◆ Exercise prompt
Match on the string "whose" in the entries below and return every matching line.

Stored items
□ □ □

(* ===== verification/Redaction.v ===== *)
(** * Redaction of failure causes

    The text processing of [InMemoryOutboxStore._redacted_failure]
    ([outbox/store.py]): the substitution of the pattern [_SENSITIVE_VALUE],
    [str.strip] and the slice to 512 characters.  These work on code points, so
    the text is decoded from its UTF-8 representation and encoded again. *)
From S2P Require Import Prelude PyTime Sha256 Canonical Errors OutboxModel.

(** ** Code points *)
Definition byte_of (c : ascii) : Z := Z.of_N (N_of_ascii c).
Definition char_of (z : Z) : ascii := ascii_of_N (Z.to_N z).

Fixpoint decode_utf8 (fuel : nat) (s : list Z) : list Z :=
  match fuel, s with
  | S n, b0 :: s' =>
      if b0 <? 128 then b0 :: decode_utf8 n s'
      else match s' with
           | b1 :: s1 =>
               if b0 <? 224 then (b0 - 192) * 64 + (b1 - 128) :: decode_utf8 n s1
               else match s1 with
                    | b2 :: s2 =>
                        if b0 <? 240 then
                          ((b0 - 224) * 64 + (b1 - 128)) * 64 + (b2 - 128) :: decode_utf8 n s2
                        else match s2 with
                             | b3 :: s3 =>
                                 (((b0 - 240) * 64 + (b1 - 128)) * 64 + (b2 - 128)) * 64 + (b3 - 128)
                                   :: decode_utf8 n s3
                             | [] => []
                             end
                    | [] => []
                    end
           | [] => []
           end
  | _, _ => []
  end.

Definition encode_cp (c : Z) : list Z :=
  if c <? 128 then [c]
  else if c <? 2048 then [192 + c / 64; 128 + c mod 64]
  else if c <? 65536 then [224 + c / 4096; 128 + c / 64 mod 64; 128 + c mod 64]
  else [240 + c / 262144; 128 + c / 4096 mod 64; 128 + c / 64 mod 64; 128 + c mod 64].

Definition code_points (s : string) : list Z :=
  decode_utf8 (String.length s) (bytes_of_string s).
Fixpoint string_of_bytes (l : list Z) : string :=
  match l with [] => "" | b :: l' => String (char_of b) (string_of_bytes l') end.
Definition of_code_points (l : list Z) : string := string_of_bytes (concat (map encode_cp l)).

(** [str.isspace], also the class [\s] of a [str] pattern. *)
Definition is_space (c : Z) : bool :=
  (9 <=? c) && (c <=? 13) || (28 <=? c) && (c <=? 32) || (8192 <=? c) && (c <=? 8202) ||
  bool_decide (c ∈ [133; 160; 5760; 8232; 8233; 8239; 8287; 12288]).

Fixpoint skip_while (p : Z → bool) (l : list Z) : list Z :=
  match l with
  | c :: l' => if p c then skip_while p l' else l
  | [] => []
  end.

Fixpoint take_while (p : Z → bool) (l : list Z) : list Z :=
  match l with
  | c :: l' => if p c then c :: take_while p l' else []
  | [] => []
  end.

(** [str.strip()] *)
Definition strip (l : list Z) : list Z :=
  reverse (skip_while is_space (reverse (skip_while is_space l))).

(** ** The pattern
    [(?i)(password|secret|token|credential|endpoint)\s*[:=]\s*[^\s,;]+] *)

(** The letter a character matches under [IGNORECASE]: ASCII capitals, and the
    four characters whose case variants are the ASCII letters i, s and k. *)
Definition fold_case (c : Z) : Z :=
  if (65 <=? c) && (c <=? 90) then c + 32
  else if (c =? 304) || (c =? 305) then 105
  else if c =? 383 then 115
  else if c =? 8490 then 107
  else c.

Definition keywords : list (list Z) :=
  map bytes_of_string ["password"; "secret"; "token"; "credential"; "endpoint"]%string.

(** The text matched by a keyword at the head of [l], and what follows it. *)
Fixpoint match_keyword (k l : list Z) : option (list Z * list Z) :=
  match k, l with
  | [], _ => Some ([], l)
  | a :: k', c :: l' =>
      if fold_case c =? a then
        match match_keyword k' l' with
        | Some (g, rest) => Some (c :: g, rest)
        | None => None
        end
      else None
  | _ :: _, [] => None
  end.

Definition is_separator (c : Z) : bool := (c =? 58) || (c =? 61).
Definition is_value_char (c : Z) : bool := negb (is_space c || (c =? 44) || (c =? 59)).

(** What must follow the keyword; the rest of the text after the value. *)
Definition match_value (l : list Z) : option (list Z) :=
  match skip_while is_space l with
  | c :: l' =>
      if is_separator c then
        match skip_while is_space l' with
        | v :: l'' => if is_value_char v then Some (skip_while is_value_char l'') else None
        | [] => None
        end
      else None
  | [] => None
  end.

(** A match of the whole pattern at the head of [l]: its first group and the
    text after it.  No choice of the matcher can succeed where this one fails:
    no two keywords start with the same letter, and the character classes that
    follow each other are disjoint. *)
Fixpoint match_at (ks : list (list Z)) (l : list Z) : option (list Z * list Z) :=
  match ks with
  | [] => None
  | k :: ks' =>
      match match_keyword k l with
      | Some (g, rest) =>
          match match_value rest with
          | Some rest' => Some (g, rest')
          | None => match_at ks' l
          end
      | None => match_at ks' l
      end
  end.

Definition redacted_mark : list Z := bytes_of_string "=<redacted>".

(** [_SENSITIVE_VALUE.sub(r"\1=<redacted>", text)] *)
Fixpoint redact (fuel : nat) (l : list Z) : list Z :=
  match fuel, l with
  | S n, c :: l' =>
      match match_at keywords l with
      | Some (g, rest) => g ++ redacted_mark ++ redact n rest
      | None => c :: redact n l'
      end
  | _, _ => []
  end.

(** [cause = sub(...).strip(); (cause or type(error).__name__)[:512]] *)
Definition redacted_cause_of `{Core} (e : exn) : string :=
  let text := code_points (exn_str e) in
  let cause := strip (redact (length text) text) in
  let cause := match cause with [] => code_points (type_name e) | _ => cause end in
  of_code_points (take 512 cause).

(** [InMemoryOutboxStore._redacted_failure] *)
Definition redacted_failure `{Core} (e : exn) (failed_at : instant) : res OutboxFailure :=
  let code := match e with
              | EMeridian _ _ code _ _ => code
              | EPython m q _ | EBase m q _ => m +:+ "." +:+ q
              end in
  make_failure code (redacted_cause_of e) (at_utc failed_at).

Definition redact_text (s : string) : string :=
  let l := code_points s in of_code_points (redact (length l) l).

Example redact_token : redact_text "token=synthetic-secret" = "token=<redacted>"%string.
Proof. vm_compute. reflexivity. Qed.
Example redact_many :
  redact_text "Password : hunter2, user=bob; ENDPOINT=db:5432 secret" =
  "Password=<redacted>, user=bob; ENDPOINT=<redacted> secret"%string.
Proof. vm_compute. reflexivity. Qed.
Example redact_none : redact_text "no such row; tokens were fine" = "no such row; tokens were fine"%string.
Proof. vm_compute. reflexivity. Qed.

(** ** Failures can be recorded

    The exceptions whose failure the store can build: a code and a class name
    that are not empty. *)
Definition reportable (e : exn) : Prop :=
  is_exception e = true ∧ code_points (type_name e) ≠ [] ∧
  match e with EMeridian _ _ code _ _ => code ≠ ""%string | _ => True end.

Lemma encode_cp_nonempty c : encode_cp c ≠ [].
Proof. unfold encode_cp. repeat case_match; done. Qed.

Lemma of_code_points_nonempty l : l ≠ [] → of_code_points l ≠ ""%string.
Proof.
  unfold of_code_points. destruct l as [|c l]; [done|]. intros _. cbn [map concat].
  pose proof (encode_cp_nonempty c). by destruct (encode_cp c).
Qed.

Lemma redacted_cause_nonempty `{Core} e :
  code_points (type_name e) ≠ [] → redacted_cause_of e ≠ ""%string.
Proof.
  intros Hname. unfold redacted_cause_of. cbv zeta. apply of_code_points_nonempty.
  destruct (strip _) as [|c l]; [|done]. by destruct (code_points (type_name e)).
Qed.

Lemma append_dot_nonempty m q : (m +:+ "." +:+ q)%string ≠ ""%string.
Proof. by destruct m. Qed.

Lemma redacted_failure_total `{Core} e t :
  in_range t = true → reportable e → ∃ f, redacted_failure e t = Ok f.
Proof.
  intros Ht (_ & Hname & Hcode). unfold redacted_failure, make_failure. cbv zeta.
  rewrite (proj2 (nonempty_spec (redacted_cause_of e))) by by apply redacted_cause_nonempty.
  rewrite (proj2 (nonempty_spec _)) by (destruct e; [done|apply append_dot_nonempty..]).
  rewrite ensure_utc_at_utc by done. cbn. eauto.
Qed.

□ □ □

◆ Finished task
    four characters whose case variants are the ASCII letters i, s and k. *)
    The exceptions whose failure the store can build: a code and a class name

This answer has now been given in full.